» **ASSIGNMENT**: The complete set of records should be given again verbatim.

--- RECORDED INFORMATION ---

Lemma ping_run_spec s credentials es :
  zlen s <= MAX_PENDING_STREAM_PINGS ->
  exists s' reports, ping_run s credentials es = Ok (s', reports)
    /\ zlen s' <= MAX_PENDING_STREAM_PINGS
    /\ Forall (fun report => 0 <= report.2 < STREAM_PING_TIMEOUT) reports
    /\ forall id, (occurrences id reports <= occurrences id s + pings_sent id es)%nat.
Proof.
  revert s. induction es as [|[id now|packet now] es IH]; intros s Hl; cbn [ping_run pings_sent].
  - exists s, []. split_and!; [done|done|constructor|]. intros. cbn. lia.
  - destruct (IH (StreamPingTracker.sent s id now)) as (s' & reports & -> & Hl' & Hr & Hall);
      [by apply (ping_sent_spec s id now [])|].
    exists s', reports. split_and!; [done|done|done|]. intros id'. specialize (Hall id').
    destruct (ping_sent_spec s id now id' Hl) as [_ Ho]. lia.
  - destruct (ping_receive_spec s packet credentials now) as (s1 & elapsed & -> & Hl1 & He). obind.
    destruct (IH s1) as (s' & reports & -> & Hl' & Hr & Hall); [lia|]. obind.
    eexists _, _. split; [reflexivity|]. split; [done|]. destruct elapsed as [elapsed|].
    + destruct He as (_ & Hrange & _ & Ho). split; [by constructor|]. intros id.
      specialize (Hall id). specialize (Ho id). rewrite occurrences_cons. cbn [fst]. lia.
    + split; [done|]. intros id. specialize (Hall id). specialize (He id). lia.
Qed.

(** No response counts twice.  Over any traffic, hostile packets included,
    the two trackers never panic and hold at most 64 transactions; from any
    state the ICE tracker reaches, an authentic response to a pending request
    is handed on the first time and, repeated in any form, never again, while
    packets that answer nothing pending leave it unchanged; and the ping
    tracker reports, for each transaction, at most as many round trips as
    pings were sent, each below the five-second limit. *)
Theorem stun_replies_count_once password credentials ice_events ping_events :
  (exists s, ice_run [] password ice_events = Ok s /\ zlen s <= MAX_PENDING_STREAM_PINGS
    /\ forall packet id, replies packet password id -> is_Some (status s id) ->
       exists s', IceResponseTracker.accept s packet password = Ok (s', bool_decide (status s id = Some false))
         /\ (forall other, other <> id -> status s' other = status s other)
         /\ forall again, replies again password id ->
              exists s'', IceResponseTracker.accept s' again password = Ok (s'', false))
  /\ (exists s reports, ping_run [] credentials ping_events = Ok (s, reports)
    /\ zlen s <= MAX_PENDING_STREAM_PINGS
    /\ Forall (fun report => 0 <= report.2 < STREAM_PING_TIMEOUT) reports
    /\ forall id, (occurrences id reports <= pings_sent id ping_events)%nat).
Proof.
  split.
  - destruct (ice_run_ok [] password ice_events) as (s & Hrun & Hs); [split; [done|constructor]|].
    exists s. split; [done|]. split; [apply Hs|]. intros packet id Hrep [completed Hst].
    destruct (ice_accept_spec s packet password Hs) as (s' & ok & Ha & Hs' & Hknown & _).
    destruct (Hknown id completed Hrep Hst) as (-> & Hst' & Hother).
    exists s'. split; [|split; [done|]].
    + rewrite Ha, Hst. by destruct completed.
    + intros again Hrep'. destruct (ice_accept_spec s' again password Hs') as (s'' & ok & Ha' & _ & Hk & _).
      destruct (Hk id true Hrep' Hst') as (-> & _). by exists s''.
  - destruct (ping_run_spec [] credentials ping_events) as (s & reports & Hrun & Hl & Hr & Hall); [done|].
    exists s, reports. split_and!; [done|done|done|]. intros id. specialize (Hall id). cbn in Hall. done.
Qed.
End Sessions.

Definition toy_credentials (a b : Z) : NvstStunCredentials := {|
  local_username_fragment := [z2b a]; local_password := [z2b (a + 1)];
  remote_username_fragment := [z2b b]; remote_password := [z2b (b + 1)] |}.
Definition toy_source : SocketAddr := {| sa_ip := V4 (map z2b [192; 0; 2; 1]); sa_port := 4711 |}.

Lemma stun_exchange_completes_witness :
  (exists request response,
    build_stun_binding_request (toy_credentials 7 9) (zeroes 12) = Ok request
    /\ handle_stun_datagram request toy_source (toy_credentials 9 7) = Ok (Handled (Some response))
    /\ handle_stun_datagram response toy_source (toy_credentials 7 9) = Ok (Handled None))
  /\ exists r, handle_stun_datagram (replicate 30 Byte.x21) toy_source (toy_credentials 9 7) = Ok r.
Proof.
  assert (Hx := stun_exchange_completes (toy_credentials 7 9) (toy_credentials 9 7) (zeroes 12) toy_source toy_source).
  destruct Hx as ((request & response & H1 & H2 & H3 & _) & _ & Hall).
  - done.
  - vm_compute. discriminate.
  - reflexivity.
  - split; [vm_compute; split; congruence|reflexivity].
  - split; [by exists request, response|]. apply Hall.
Defined.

---

» **WRITTEN SOLUTION**:
Lemma ping_run_spec s credentials es :
  zlen s <= MAX_PENDING_STREAM_PINGS ->
  exists s' reports, ping_run s credentials es = Ok (s', reports)
    /\ zlen s' <= MAX_PENDING_STREAM_PINGS
    /\ Forall (fun report => 0 <= report.2 < STREAM_PING_TIMEOUT) reports
    /\ forall id, (occurrences id reports <= occurrences id s + pings_sent id es)%nat.
Proof.
  revert s. induction es as [|[id now|packet now] es IH]; intros s Hl; cbn [ping_run pings_sent].
  - exists s, []. split_and!; [done|done|constructor|]. intros. cbn. lia.
  - destruct (IH (StreamPingTracker.sent s id now)) as (s' & reports & -> & Hl' & Hr & Hall);
      [by apply (ping_sent_spec s id now [])|].
    exists s', reports. split_and!; [done|done|done|]. intros id'. specialize (Hall id').
    destruct (ping_sent_spec s id now id' Hl) as [_ Ho]. lia.
  - destruct (ping_receive_spec s packet credentials now) as (s1 & elapsed & -> & Hl1 & He). obind.
    destruct (IH s1) as (s' & reports & -> & Hl' & Hr & Hall); [lia|]. obind.
    eexists _, _. split; [reflexivity|]. split; [done|]. destruct elapsed as [elapsed|].
    + destruct He as (_ & Hrange & _ & Ho). split; [by constructor|]. intros id.
      specialize (Hall id). specialize (Ho id). rewrite occurrences_cons. cbn [fst]. lia.
    + split; [done|]. intros id. specialize (Hall id). specialize (He id). lia.
Qed.

(** No response counts twice.  Over any traffic, hostile packets included,
    the two trackers never panic and hold at most 64 transactions; from any
    state the ICE tracker reaches, an authentic response to a pending request
    is handed on the first time and, repeated in any form, never again, while
    packets that answer nothing pending leave it unchanged; and the ping
    tracker reports, for each transaction, at most as many round trips as
    pings were sent, each below the five-second limit. *)
Theorem stun_replies_count_once password credentials ice_events ping_events :
  (exists s, ice_run [] password ice_events = Ok s /\ zlen s <= MAX_PENDING_STREAM_PINGS
    /\ forall packet id, replies packet password id -> is_Some (status s id) ->
       exists s', IceResponseTracker.accept s packet password = Ok (s', bool_decide (status s id = Some false))
         /\ (forall other, other <> id -> status s' other = status s other)
         /\ forall again, replies again password id ->
              exists s'', IceResponseTracker.accept s' again password = Ok (s'', false))
  /\ (exists s reports, ping_run [] credentials ping_events = Ok (s, reports)
    /\ zlen s <= MAX_PENDING_STREAM_PINGS
    /\ Forall (fun report => 0 <= report.2 < STREAM_PING_TIMEOUT) reports
    /\ forall id, (occurrences id reports <= pings_sent id ping_events)%nat).
Proof.
  split.
  - destruct (ice_run_ok [] password ice_events) as (s & Hrun & Hs); [split; [done|constructor]|].
    exists s. split; [done|]. split; [apply Hs|]. intros packet id Hrep [completed Hst].
    destruct (ice_accept_spec s packet password Hs) as (s' & ok & Ha & Hs' & Hknown & _).
    destruct (Hknown id completed Hrep Hst) as (-> & Hst' & Hother).
    exists s'. split; [|split; [done|]].
    + rewrite Ha, Hst. by destruct completed.
    + intros again Hrep'. destruct (ice_accept_spec s' again password Hs') as (s'' & ok & Ha' & _ & Hk & _).
      destruct (Hk id true Hrep' Hst') as (-> & _). by exists s''.
  - destruct (ping_run_spec [] credentials ping_events) as (s & reports & Hrun & Hl & Hr & Hall); [done|].
    exists s, reports. split_and!; [done|done|done|]. intros id. specialize (Hall id). cbn in Hall. done.
Qed.
End Sessions.

Definition toy_credentials (a b : Z) : NvstStunCredentials := {|
  local_username_fragment := [z2b a]; local_password := [z2b (a + 1)];
  remote_username_fragment := [z2b b]; remote_password := [z2b (b + 1)] |}.
Definition toy_source : SocketAddr := {| sa_ip := V4 (map z2b [192; 0; 2; 1]); sa_port := 4711 |}.

Lemma stun_exchange_completes_witness :
  (exists request response,
    build_stun_binding_request (toy_credentials 7 9) (zeroes 12) = Ok request
    /\ handle_stun_datagram request toy_source (toy_credentials 9 7) = Ok (Handled (Some response))
    /\ handle_stun_datagram response toy_source (toy_credentials 7 9) = Ok (Handled None))
  /\ exists r, handle_stun_datagram (replicate 30 Byte.x21) toy_source (toy_credentials 9 7) = Ok r.
Proof.
  assert (Hx := stun_exchange_completes (toy_credentials 7 9) (toy_credentials 9 7) (zeroes 12) toy_source toy_source).
  destruct Hx as ((request & response & H1 & H2 & H3 & _) & _ & Hall).
  - done.
  - vm_compute. discriminate.
  - reflexivity.
  - split; [vm_compute; split; congruence|reflexivity].
  - split; [by exists request, response|]. apply Hall.
Defined.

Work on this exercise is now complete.